Постоянная смена стилей и методов диктовалась также и эмоциональным отношением Ремизова к материалу. «Пушкинские» главы, в отличие от «гоголевских», наполнены логическими рассуждениями. Обращение с чужим текстом здесь более «правильно»: цитируемые слова не только заключены в обязательные кавычки, но и представлены максимально аутентично источнику. Даже столь незначительные детали обнаруживают совсем иной градус взаимодействия автора с материалом и совсем другой — более рационалистичный и аналитический — художественный интерес. Отдельные литературные сновидения, присутствующие в классических текстах Пушкина и Тургенева, автор «Огня вещей» систематизировал и классифицировал по всем законам историко-литературного жанра: у читателя даже может возникнуть иллюзия своеобразной «научности» в связи с тезисными рассуждениями («Дар Пушкина») или же пронумерованной типологией снов («Тридцать снов»). Однако и здесь — самой выборкой цитат, систематизацией снов по темам, оригинальным комментированием — Ремизов так расставлял акценты и воспроизводил приемы, что его собственный текст сохранял общие ирреальные свойства, присущие остальным главам книги.

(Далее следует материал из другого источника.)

(** The same happens behind an [ANY_ZERO_OR_MORE]. *)
Lemma match_pattern_misses_after_wildcard :
  let cmds := [ins GenericInstr.BNE; ins GenericInstr.BNE;
               ins GenericInstr.SET; Label (mkBranchLabel "IF_EXIT")] in
  let pattern := [PInstr GenericInstr.BNE; PInstr GenericInstr.SET;
                  PWild ANY_ZERO_OR_MORE; PWild BRANCH_LABEL] in
  match_pattern (inspector cmds) pattern = Some (inr false)
  /\ spec_match pattern cmds = true.
Proof. vm_compute. auto. Qed.

(** ** Refused wildcards *)

(** C7, as stated, fails: the pattern [[ANY_ZERO_OR_MORE]] has its wildcard
    at the start and at the end; the matcher is built without an error,
    and on an empty command list [match_pattern] answers [False]; with a
    command to look at, the same pattern raises. *)
Lemma refused_wildcard_not_found_at_construction :
  let pattern := [PWild ANY_ZERO_OR_MORE] in
  refused_wildcard_at pattern 0 = true
  /\ _pat_idx (PatternMatcher_init [] pattern) = 0
  /\ match_pattern (inspector []) pattern = Some (inr false)
  /\ match_pattern (inspector [ins GenericInstr.X]) pattern
     = Some (inl (AssertionError "wildcard at start of pattern not allowed")).
Proof. vm_compute. auto. Qed.

(** One iteration: with a command to look at, it raises an
    [AssertionError] exactly when the pattern index stands on a refused
    [ANY_ZERO_OR_MORE]; the loop then ends with that error. *)
Lemma iteration_raises_on_refused_wildcard (m : PatternMatcher) :
  _pat_len m = length (_pattern m) ->
  _pat_idx m < _pat_len m ->
  _cmd_idx m < length (_commands m) ->
  ((exists msg, match_body m = Raise (AssertionError msg))
   <-> refused_wildcard_at (_pattern m) (_pat_idx m) = true)
  /\ (forall msg fuel,
        match_body m = Raise (AssertionError msg) ->
        match_loop (S fuel) m = Some (inl (AssertionError msg))).
Proof.
  intros Hlen Hi Hk. split.
  - destruct (_commands m !! _cmd_idx m) as [c|] eqn:Hc;
      [|apply lookup_ge_None in Hc; lia].
    rewrite <- (advance_assertion _ _ c) by lia.
    pose proof (match_body_advance m c Hlen ltac:(lia) Hc) as Hstep.
    destruct (advance (_pattern m) (_pat_idx m) c) as [e|i'].
    + rewrite Hstep. split; intros [msg [= ->]]; eauto.
    + destruct Hstep as (m' & -> & _).
      split; intros [msg H]; discriminate.
  - intros msg fuel H. rewrite match_loop_S, H. reflexivity.
Qed.

Lemma scan_assertion pattern cmds : forall i,
  i <= length pattern ->
  (exists msg, scan pattern i cmds = inl (AssertionError msg))
  <-> exists k j, k < length cmds
                  /\ index_after pattern i (take k cmds) = Some j
                  /\ refused_wildcard_at pattern j = true.
Proof.
  induction cmds as [|c rest IH]; intros i Hi.
  - cbn [scan]. split.
    + intros [msg H]. case_decide; discriminate.
    + intros (k & j & Hk & _). simpl in Hk. lia.
  - cbn [scan]. destruct (decide (i = length pattern)) as [->|Hne].
    + split; [intros [msg H]; discriminate|].
      intros (k & j & _ & Hidx & Href). destruct k as [|k]; simpl in Hidx.
      * injection Hidx as <-. unfold refused_wildcard_at in Href.
        rewrite lookup_ge_None_2 in Href by lia. discriminate.
      * case_decide; [discriminate|congruence].
    + pose proof (advance_assertion pattern i c ltac:(lia)) as Hadv.
      destruct (advance pattern i c) as [e|i'] eqn:Hstep.
      * split.
        -- intros [msg [= ->]]. exists 0, i. simpl.
           split; [lia|]. split; [reflexivity|]. apply Hadv. eauto.
        -- intros (k & j & _ & Hidx & Href).
           destruct k as [|k]; simpl in Hidx.
           ++ injection Hidx as <-. apply Hadv in Href as [msg [= ->]]. eauto.
           ++ case_decide; [congruence|]. rewrite Hstep in Hidx. discriminate.
      * rewrite (IH i') by (eapply advance_bound; eauto). split.
        -- intros (k & j & Hk & Hidx & Href). exists (Datatypes.S k), j.
           simpl. split; [lia|]. split; [|exact Href].
           case_decide; [congruence|]. rewrite Hstep. exact Hidx.
        -- intros (k & j & Hk & Hidx & Href).
           destruct k as [|k]; simpl in Hidx, Hk.
           ++ injection Hidx as <-. apply Hadv in Href as [msg Hmsg].
              discriminate.
           ++ case_decide; [congruence|]. rewrite Hstep in Hidx.
              exists k, j. split; [lia|]. auto.
Qed.

(** C7, amended.  Building the matcher checks nothing: [__init__] stores
    its arguments and sets the indices.  [match_pattern] raises an
    [AssertionError] exactly when, for some command [k] of the list, the
    loop enters its iteration on that command with the pattern index on an
    [ANY_ZERO_OR_MORE] that is first in the pattern, last in the pattern,
    or directly followed by [ANY_ONE] or [ANY_ZERO_OR_MORE]. *)
Theorem refused_wildcard_raises_when_reached
  (cmds : list Cmd) (pattern : list Pat) :
  (exists msg,
     match_pattern (inspector cmds) pattern
     = Some (inl (AssertionError msg)))
  <-> exists k i, k < length cmds
                  /\ index_after pattern 0 (take k cmds) = Some i
                  /\ refused_wildcard_at pattern i = true.
Proof.
  rewrite match_pattern_scan, <- (scan_assertion pattern cmds 0) by lia.
  split; intros [msg H]; exists msg; congruence.
Qed.

(* ================================================================= *)
(** * The qubit handle *)

(** ** Running the methods *)

Lemma bind_run {A B} (m : M A) (k : A -> M B) w :
  (m ≫= k) w
  = match m w with
    | (inl e, w') => (inl e, w')
    | (inr a, w') => k a w'
    end.
Proof. reflexivity. Qed.

Ltac run :=
  unfold mbind, M_bind, mret, M_ret, raise, get_qubit, put_qubit,
    alloc_qubit, get_builder, put_builder, builder_do, builder_call.

Lemma activate_run w self obj :
  qubits w !! self = Some obj ->
  Qubit._activate self w
  = (inr (),
     {| qubits := <[self := set_active_field obj true]> (qubits w);
        builders :=
          if bool_decide (self ∈ active_qubits (builders w (_conn obj)))
          then builders w
          else <[_conn obj :=
                   set_active_qubits
                     (active_qubits (builders w (_conn obj)) ++ [self])
                     (builders w (_conn obj))]> (builders w) |}).
Proof.
  intros H. unfold Qubit._activate. run. rewrite H. simpl.
  case_bool_decide; reflexivity.
Qed.

Lemma deactivate_run w self obj :
  qubits w !! self = Some obj ->
  Qubit._deactivate self w
  = (inr (),
     {| qubits := <[self := set_active_field obj false]> (qubits w);
        builders :=
          if bool_decide (self ∈ active_qubits (builders w (_conn obj)))
          then <[_conn obj :=
                   set_active_qubits
                     (list_remove self (active_qubits (builders w (_conn obj))))
                     (builders w (_conn obj))]> (builders w)
          else builders w |}).
Proof.
  intros H. unfold Qubit._deactivate. run. rewrite H. simpl.
  case_bool_decide; reflexivity.
Qed.

Lemma dangling_activate w self :
  qubits w !! self = None -> Qubit._activate self w = (inl DanglingHandle, w).
Proof. intros H. unfold Qubit._activate. run. rewrite H. reflexivity. Qed.

Lemma dangling_deactivate w self :
  qubits w !! self = None ->
  Qubit._deactivate self w = (inl DanglingHandle, w).
Proof. intros H. unfold Qubit._deactivate. run. rewrite H. reflexivity. Qed.

(** The setter: nothing when the flag is already there, else what
    [_activate] or [_deactivate] does. *)
Lemma active_setter_run w self obj active :
  qubits w !! self = Some obj ->
  Qubit.active_setter self active w
  = if bool_decide (_active obj = active) then (inr (), w)
    else if active then Qubit._activate self w
         else Qubit._deactivate self w.
Proof.
  intros H. unfold Qubit.active_setter.
  rewrite bind_run. unfold get_qubit at 1. rewrite H.
  case_bool_decide; [reflexivity|].
  assert (Hlt : self < length (qubits w)) by (eapply lookup_lt_Some; eauto).
  rewrite bind_run. unfold put_qubit at 1.
  destruct active.
  - rewrite (activate_run _ _ (set_active_field obj true)), (activate_run w _ obj)
      by (simpl; rewrite ?list_lookup_insert_eq; auto).
    simpl. rewrite list_insert_insert_eq. reflexivity.
  - rewrite (deactivate_run _ _ (set_active_field obj false)),
      (deactivate_run w _ obj)
      by (simpl; rewrite ?list_lookup_insert_eq; auto).
    simpl. rewrite list_insert_insert_eq. reflexivity.
Qed.

(** ** The invariant and the calls that keep it *)

Lemma registered_empty : registered empty_world.
Proof.
  intros c. split; [constructor|].
  intros q. simpl. split; [intros H; inversion H|].
  intros (obj & H & _). rewrite lookup_nil in H. discriminate.
Qed.

Lemma registered_same_handles w w' :
  same_handles w w' -> registered w -> registered w'.
Proof.
  intros [Hq Hb] Hreg c. rewrite Hb, Hq. apply Hreg.
Qed.

(** One object changes, and with it the list of its connection. *)
Lemma registered_update w w' self obj obj' l' :
  registered w ->
  qubits w !! self = Some obj ->
  _conn obj' = _conn obj ->
  qubits w' = <[self := obj']> (qubits w) ->
  (forall c, active_qubits (builders w' c)
             = if decide (c = _conn obj) then l'
               else active_qubits (builders w c)) ->
  NoDup l' ->
  (forall q, q <> self ->
     (q ∈ l' <-> q ∈ active_qubits (builders w (_conn obj)))) ->
  (self ∈ l' <-> _active obj' = true) ->
  registered w'.
Proof.
  intros Hreg Hself Hconn Hq Hb Hnd Hother Hin c.
  assert (Hlt : self < length (qubits w)) by (eapply lookup_lt_Some; eauto).
  rewrite Hb, Hq. split.
  - case_decide; [assumption|apply Hreg].
  - intros q. destruct (decide (q = self)) as [->|Hne].
    + rewrite list_lookup_insert_eq by assumption.
      case_decide as Hc.
      * subst c. rewrite Hin. split; [eauto|].
        intros (o & [= <-] & _ & Ha). exact Ha.
      * split.
        -- intros Hin'. apply Hreg in Hin' as (o & Ho & Hco & _).
           congruence.
        -- intros (o & [= <-] & Hco & _). congruence.
    + rewrite list_lookup_insert_ne by auto.
      case_decide as Hc; [|apply Hreg].
      subst c. rewrite (Hother q Hne). apply Hreg.
Qed.

Lemma fn_insert_active_qubits (f : nat -> Builder) c b c' :
  active_qubits (<[c := b]> f c')
  = if decide (c' = c) then active_qubits b else active_qubits (f c').
Proof.
  case_decide as H.
  - subst. rewrite fn_lookup_insert. reflexivity.
  - rewrite fn_lookup_insert_ne by auto. reflexivity.
Qed.

Lemma elem_of_list_remove_ne x y l :
  y <> x -> (y ∈ list_remove x l <-> y ∈ l).
Proof.
  intros Hne. induction l as [|z l IH]; simpl; [reflexivity|].
  case_decide; subst; rewrite ?elem_of_cons, ?IH; intuition congruence.
Qed.

Lemma list_remove_subset x y l : y ∈ list_remove x l -> y ∈ l.
Proof.
  induction l as [|z l IH]; simpl; [auto|].
  case_decide; rewrite ?elem_of_cons; intuition.
Qed.

Lemma NoDup_list_remove x l :
  NoDup l -> NoDup (list_remove x l) /\ x ∉ list_remove x l.
Proof.
  induction 1 as [|z l Hz Hnd [IH1 IH2]]; simpl.
  - split; [constructor|]. intros H. inversion H.
  - case_decide as Hzx.
    + subst. auto.
    + split.
      * constructor; [|assumption].
        intros Hin. apply Hz. eapply list_remove_subset; eauto.
      * rewrite elem_of_cons. intros [->|Hin]; [congruence|auto].
Qed.

Lemma preserves_activate self : preserves (Qubit._activate self).
Proof.
  intros w Hreg.
  destruct (qubits w !! self) as [obj|] eqn:Hself;
    [|rewrite dangling_activate by assumption; assumption].
  rewrite (activate_run _ _ _ Hself). cbn [snd].
  pose proof (Hreg (_conn obj)) as [Hnd Hiff].
  eapply (registered_update w _ self obj (set_active_field obj true)
            (if bool_decide (self ∈ active_qubits (builders w (_conn obj)))
             then active_qubits (builders w (_conn obj))
             else active_qubits (builders w (_conn obj)) ++ [self]));
    try assumption; try reflexivity.
  - intros c. cbn [builders]. case_bool_decide.
    + case_decide; subst; reflexivity.
    + rewrite fn_insert_active_qubits. reflexivity.
  - case_bool_decide; [assumption|].
    apply NoDup_app. split; [assumption|]. split; [|apply NoDup_singleton].
    intros x Hx. rewrite list_elem_of_singleton. congruence.
  - intros q Hne. case_bool_decide; [reflexivity|].
    rewrite elem_of_app, list_elem_of_singleton. intuition.
  - simpl. case_bool_decide; [tauto|].
    rewrite elem_of_app, list_elem_of_singleton. tauto.
Qed.

Lemma preserves_deactivate self : preserves (Qubit._deactivate self).
Proof.
  intros w Hreg.
  destruct (qubits w !! self) as [obj|] eqn:Hself;
    [|rewrite dangling_deactivate by assumption; assumption].
  rewrite (deactivate_run _ _ _ Hself). cbn [snd].
  pose proof (Hreg (_conn obj)) as [Hnd Hiff].
  pose proof (NoDup_list_remove self _ Hnd) as [Hnd' Hnot].
  eapply (registered_update w _ self obj (set_active_field obj false)
            (if bool_decide (self ∈ active_qubits (builders w (_conn obj)))
             then list_remove self (active_qubits (builders w (_conn obj)))
             else active_qubits (builders w (_conn obj))));
    try assumption; try reflexivity.
  - intros c. cbn [builders]. case_bool_decide.
    + rewrite fn_insert_active_qubits. reflexivity.
    + case_decide; subst; reflexivity.
  - case_bool_decide; assumption.
  - intros q Hne. case_bool_decide; [|reflexivity].
    apply elem_of_list_remove_ne. assumption.
  - simpl. case_bool_decide; split; intros; try discriminate; tauto.
Qed.

Lemma preserves_ret {A} (a : A) : preserves (mret a).
Proof. intros w H. exact H. Qed.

Творческий процесс, связанный у Ремизова, как правило, с проговариванием текста и его наглядной репрезентацией, является художественным пересказом еще и в буквальном смысле слова, поскольку — «с памятью зрение, а с глазом слух»[630]. «Только голосом можно передать всю глубину словесных знаков смутных и безразличных при чтении непоющими глазами. Только с голоса слышно, что Днепр не Днепр, а библейский Геон, Фиссон, Тигр и Ефрат, а Черное море не Черное, а Тивериадское, прародина всего живого на земле. И только через голос звучен обрекающий приговор судьбы и предостережение: глас человеческой мудрости»[631]. Аналогичное признание содержит и следующий комментарий Ремизова: «Пишущие стихами уже по самому способу своего словесного выражения вынуждены особенно внимательно подходить к слову, выбирать слова — слышать слово, а у китайцев все равно, что и видеть, слышать и видеть отдельные слова и соотношения слов…»[632]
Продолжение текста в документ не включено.